The Challenges of Resetting Databases

I was working on a demo recently where we had a database in version control and a development database. This was a team environment, with a few of us making changes and syncing them across our dev systems using git. We had some advanced technology with our dev environments in containers, Flywaydb, and GitHub. Once we had our scenarios working, someone wanted to reset our git repo and capture a new database image.

However, when we reset the repo back, we had some issues with the database. In this case, there were changes in the database that didn't exist in the repo, giving us a mismatch. Not a big problem, but cleaning things out to get the db to match the repo, without putting those changes into the repo, was a challenge.

A developer I was working with got a little frustrated, because when working in C#, there is no state. If we reset the repo and sync our local copy, we have everything ready to go.
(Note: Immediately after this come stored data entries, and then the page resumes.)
(** * vprompt: the multi-line prompt model of [vibe-prompt.go]

    A shallow embedding of the editing, autocompletion and history state
    machine of [PromptModel], and the properties of it that the
    specification states.

    Conventions of the embedding.
    - A Go [string] is its sequence of bytes, [list byte]; [len] is the byte
      length and [s[a:b]] slices bytes.
    - A [rune] is an [int32], modelled as [Z]; [[]rune(s)] and [string(rs)]
      are the UTF-8 conversions of the Go runtime, written out below.
    - A Go [int] is modelled as [Z].  Every integer the model stores is
      bounded by the length of a slice or of a string in the states the
      theorems consider, so the 64-bit wrap-around is never reached and is
      not written.
    - A run-time panic (index or slice out of range, call of a nil function
      value) is [None].
    - The host callbacks are function values of the configuration; the calls
      of the two side-effecting ones (suggestion provider and executor) are
      recorded in the list of calls an operation returns. *)

From Stdlib Require Import ZArith Lia Bool.
From Stdlib Require Import Strings.Byte Strings.String.
From stdpp Require Import base decidable option list.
However, a database repo isn't the same because there is often a database that exists separately.

This is the main challenge when working with databases, relational or otherwise, in a development environment. Experiments, bug fixes, even testing data changes persist over time. Resetting data to repeat tests, or even automating tests, can be hard.

This is one reason I think containerization and subsetting of production datasets will become very important over time as we try to ensure we can react to business requirements and keep our teams coordinated. These technologies ensure we always have a known starting point for our databases. At least at any particular moment. We certainly need to update this foundation as we deploy changes to databases.

Hopefully Microsoft, more vendors, and us as developers help advance these technologies, as well as help all developers build more skills. I'm grateful to Andrew Pruski, Anthony Nocentino, and others for the information they share about containers and databases. Hopefully we see more people engaging in these areas over time.